Among the entries below, find the line with "exists path, entries, f.", then quote it and each following line up to and including the line with "stem Hget). right.", and nothing else.

..............................

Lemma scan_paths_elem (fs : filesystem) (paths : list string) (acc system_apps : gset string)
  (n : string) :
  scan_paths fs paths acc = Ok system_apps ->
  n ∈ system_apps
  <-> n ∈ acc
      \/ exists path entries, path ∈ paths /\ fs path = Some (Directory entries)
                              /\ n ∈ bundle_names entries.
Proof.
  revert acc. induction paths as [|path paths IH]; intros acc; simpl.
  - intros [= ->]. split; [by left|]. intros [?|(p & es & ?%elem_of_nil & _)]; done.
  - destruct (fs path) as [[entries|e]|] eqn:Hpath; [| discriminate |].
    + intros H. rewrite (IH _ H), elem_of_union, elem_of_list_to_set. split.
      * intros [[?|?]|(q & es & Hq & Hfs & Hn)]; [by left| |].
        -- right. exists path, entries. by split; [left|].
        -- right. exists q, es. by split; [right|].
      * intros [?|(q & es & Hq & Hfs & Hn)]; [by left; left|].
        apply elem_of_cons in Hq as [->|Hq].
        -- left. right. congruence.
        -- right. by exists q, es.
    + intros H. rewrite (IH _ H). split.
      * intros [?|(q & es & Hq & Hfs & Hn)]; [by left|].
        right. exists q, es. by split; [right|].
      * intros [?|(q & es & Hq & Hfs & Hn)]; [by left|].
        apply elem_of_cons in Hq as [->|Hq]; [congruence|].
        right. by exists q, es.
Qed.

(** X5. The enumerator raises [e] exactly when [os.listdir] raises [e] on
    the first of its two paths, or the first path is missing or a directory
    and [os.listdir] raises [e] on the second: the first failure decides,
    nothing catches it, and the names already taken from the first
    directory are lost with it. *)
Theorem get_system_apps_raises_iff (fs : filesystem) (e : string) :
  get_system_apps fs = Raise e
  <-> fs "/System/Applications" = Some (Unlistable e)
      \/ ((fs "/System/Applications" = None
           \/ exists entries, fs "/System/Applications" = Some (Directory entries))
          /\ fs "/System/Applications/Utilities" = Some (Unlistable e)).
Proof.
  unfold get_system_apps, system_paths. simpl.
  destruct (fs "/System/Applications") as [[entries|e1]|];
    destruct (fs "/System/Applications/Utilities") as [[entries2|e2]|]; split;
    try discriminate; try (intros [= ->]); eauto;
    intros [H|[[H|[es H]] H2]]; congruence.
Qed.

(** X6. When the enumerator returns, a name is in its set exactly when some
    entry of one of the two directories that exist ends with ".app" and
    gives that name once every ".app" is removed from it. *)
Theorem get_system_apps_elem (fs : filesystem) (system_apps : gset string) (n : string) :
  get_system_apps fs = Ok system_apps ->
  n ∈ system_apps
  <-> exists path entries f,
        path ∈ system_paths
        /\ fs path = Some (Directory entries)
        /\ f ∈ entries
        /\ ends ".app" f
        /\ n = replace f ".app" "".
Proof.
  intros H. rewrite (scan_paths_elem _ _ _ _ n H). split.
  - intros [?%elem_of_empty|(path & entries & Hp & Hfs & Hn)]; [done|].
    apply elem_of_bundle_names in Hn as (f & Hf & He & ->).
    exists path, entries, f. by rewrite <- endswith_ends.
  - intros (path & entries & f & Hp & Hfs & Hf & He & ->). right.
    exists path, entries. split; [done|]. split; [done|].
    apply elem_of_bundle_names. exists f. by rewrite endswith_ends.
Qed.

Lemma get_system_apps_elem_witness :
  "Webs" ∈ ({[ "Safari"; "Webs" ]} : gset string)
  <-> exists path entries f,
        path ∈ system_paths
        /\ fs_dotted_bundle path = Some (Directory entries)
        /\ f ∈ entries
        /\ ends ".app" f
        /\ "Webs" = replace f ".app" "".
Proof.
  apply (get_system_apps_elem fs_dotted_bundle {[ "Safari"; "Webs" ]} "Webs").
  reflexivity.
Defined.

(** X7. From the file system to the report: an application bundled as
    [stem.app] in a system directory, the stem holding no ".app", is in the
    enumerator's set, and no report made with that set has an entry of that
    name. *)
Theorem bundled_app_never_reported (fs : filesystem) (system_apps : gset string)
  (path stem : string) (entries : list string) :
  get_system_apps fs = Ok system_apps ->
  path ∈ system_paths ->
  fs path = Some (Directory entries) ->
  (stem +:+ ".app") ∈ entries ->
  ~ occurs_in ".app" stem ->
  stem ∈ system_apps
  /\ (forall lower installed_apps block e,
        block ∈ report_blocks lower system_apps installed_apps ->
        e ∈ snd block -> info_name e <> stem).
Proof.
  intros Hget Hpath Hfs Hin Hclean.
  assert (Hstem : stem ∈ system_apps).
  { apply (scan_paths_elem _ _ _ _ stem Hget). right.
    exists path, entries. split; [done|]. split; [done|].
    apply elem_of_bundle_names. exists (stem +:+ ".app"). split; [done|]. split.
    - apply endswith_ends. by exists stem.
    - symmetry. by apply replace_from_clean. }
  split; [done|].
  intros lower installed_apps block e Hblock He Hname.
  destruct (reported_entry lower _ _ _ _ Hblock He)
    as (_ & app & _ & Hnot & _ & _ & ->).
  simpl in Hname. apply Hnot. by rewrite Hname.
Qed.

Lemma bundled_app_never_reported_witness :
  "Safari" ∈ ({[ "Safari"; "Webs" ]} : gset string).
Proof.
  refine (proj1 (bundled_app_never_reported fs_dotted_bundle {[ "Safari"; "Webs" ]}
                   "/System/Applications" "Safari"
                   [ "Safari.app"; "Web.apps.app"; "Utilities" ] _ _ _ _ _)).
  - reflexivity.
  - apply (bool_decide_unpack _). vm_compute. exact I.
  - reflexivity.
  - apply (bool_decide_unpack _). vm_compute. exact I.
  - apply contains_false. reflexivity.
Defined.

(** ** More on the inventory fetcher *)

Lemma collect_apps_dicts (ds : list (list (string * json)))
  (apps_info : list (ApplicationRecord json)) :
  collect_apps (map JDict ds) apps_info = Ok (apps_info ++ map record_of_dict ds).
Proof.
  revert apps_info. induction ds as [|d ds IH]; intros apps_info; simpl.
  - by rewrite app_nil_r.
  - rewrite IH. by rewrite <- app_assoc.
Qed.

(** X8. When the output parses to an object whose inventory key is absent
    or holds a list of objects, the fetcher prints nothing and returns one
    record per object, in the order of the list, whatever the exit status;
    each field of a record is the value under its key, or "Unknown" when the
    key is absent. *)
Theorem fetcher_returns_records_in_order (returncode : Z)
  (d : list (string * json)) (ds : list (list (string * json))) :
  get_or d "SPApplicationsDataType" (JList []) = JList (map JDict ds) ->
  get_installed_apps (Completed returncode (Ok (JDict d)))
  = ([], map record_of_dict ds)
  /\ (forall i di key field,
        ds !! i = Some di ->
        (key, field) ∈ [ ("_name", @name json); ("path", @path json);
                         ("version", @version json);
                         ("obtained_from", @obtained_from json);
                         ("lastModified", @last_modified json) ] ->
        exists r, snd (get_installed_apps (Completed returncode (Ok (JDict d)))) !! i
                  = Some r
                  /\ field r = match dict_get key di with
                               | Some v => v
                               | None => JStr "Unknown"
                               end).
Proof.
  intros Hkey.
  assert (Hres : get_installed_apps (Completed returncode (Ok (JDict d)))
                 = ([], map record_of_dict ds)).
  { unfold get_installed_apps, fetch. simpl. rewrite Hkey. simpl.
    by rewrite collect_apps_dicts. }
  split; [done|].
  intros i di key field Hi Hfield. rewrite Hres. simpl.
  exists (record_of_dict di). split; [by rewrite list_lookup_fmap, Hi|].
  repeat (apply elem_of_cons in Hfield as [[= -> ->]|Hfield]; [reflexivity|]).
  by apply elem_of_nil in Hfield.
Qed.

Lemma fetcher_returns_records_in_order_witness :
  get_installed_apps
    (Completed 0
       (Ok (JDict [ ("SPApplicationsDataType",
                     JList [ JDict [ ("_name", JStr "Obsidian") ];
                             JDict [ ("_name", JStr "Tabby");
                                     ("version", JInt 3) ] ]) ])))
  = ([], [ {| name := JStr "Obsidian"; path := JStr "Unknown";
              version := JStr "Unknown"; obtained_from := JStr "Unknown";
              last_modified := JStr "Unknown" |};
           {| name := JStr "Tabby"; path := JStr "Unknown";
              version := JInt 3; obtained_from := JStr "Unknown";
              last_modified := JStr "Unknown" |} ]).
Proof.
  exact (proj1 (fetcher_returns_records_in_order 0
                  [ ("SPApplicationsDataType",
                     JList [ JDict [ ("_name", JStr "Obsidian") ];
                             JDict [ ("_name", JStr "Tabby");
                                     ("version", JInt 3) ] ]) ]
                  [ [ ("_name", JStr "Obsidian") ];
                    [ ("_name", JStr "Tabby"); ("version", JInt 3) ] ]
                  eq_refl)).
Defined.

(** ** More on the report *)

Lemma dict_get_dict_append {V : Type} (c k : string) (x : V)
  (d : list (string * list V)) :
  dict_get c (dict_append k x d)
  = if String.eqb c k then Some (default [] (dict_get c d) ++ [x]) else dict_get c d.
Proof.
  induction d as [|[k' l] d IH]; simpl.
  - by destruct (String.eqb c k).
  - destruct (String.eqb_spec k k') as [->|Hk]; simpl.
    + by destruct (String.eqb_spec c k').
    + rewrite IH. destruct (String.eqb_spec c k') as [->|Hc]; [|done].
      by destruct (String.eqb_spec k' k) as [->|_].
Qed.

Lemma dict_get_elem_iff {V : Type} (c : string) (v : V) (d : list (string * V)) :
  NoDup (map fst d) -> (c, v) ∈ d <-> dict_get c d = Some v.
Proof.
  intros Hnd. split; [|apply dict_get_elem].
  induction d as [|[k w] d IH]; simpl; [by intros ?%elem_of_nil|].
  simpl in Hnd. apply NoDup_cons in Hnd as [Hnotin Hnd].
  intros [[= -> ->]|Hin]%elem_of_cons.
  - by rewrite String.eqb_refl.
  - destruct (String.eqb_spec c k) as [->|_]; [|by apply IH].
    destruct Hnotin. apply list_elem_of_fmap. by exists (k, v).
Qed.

..............................

Solution below:
    exists path, entries, f. by rewrite <- endswith_ends.
  - intros (path & entries & f & Hp & Hfs & Hf & He & ->). right.
    exists path, entries. split; [done|]. split; [done|].
    apply elem_of_bundle_names. exists f. by rewrite endswith_ends.
Qed.

Lemma get_system_apps_elem_witness :
  "Webs" ∈ ({[ "Safari"; "Webs" ]} : gset string)
  <-> exists path entries f,
        path ∈ system_paths
        /\ fs_dotted_bundle path = Some (Directory entries)
        /\ f ∈ entries
        /\ ends ".app" f
        /\ "Webs" = replace f ".app" "".
Proof.
  apply (get_system_apps_elem fs_dotted_bundle {[ "Safari"; "Webs" ]} "Webs").
  reflexivity.
Defined.

(** X7. From the file system to the report: an application bundled as
    [stem.app] in a system directory, the stem holding no ".app", is in the
    enumerator's set, and no report made with that set has an entry of that
    name. *)
Theorem bundled_app_never_reported (fs : filesystem) (system_apps : gset string)
  (path stem : string) (entries : list string) :
  get_system_apps fs = Ok system_apps ->
  path ∈ system_paths ->
  fs path = Some (Directory entries) ->
  (stem +:+ ".app") ∈ entries ->
  ~ occurs_in ".app" stem ->
  stem ∈ system_apps
  /\ (forall lower installed_apps block e,
        block ∈ report_blocks lower system_apps installed_apps ->
        e ∈ snd block -> info_name e <> stem).
Proof.
  intros Hget Hpath Hfs Hin Hclean.
  assert (Hstem : stem ∈ system_apps).
  { apply (scan_paths_elem _ _ _ _ stem Hget). right.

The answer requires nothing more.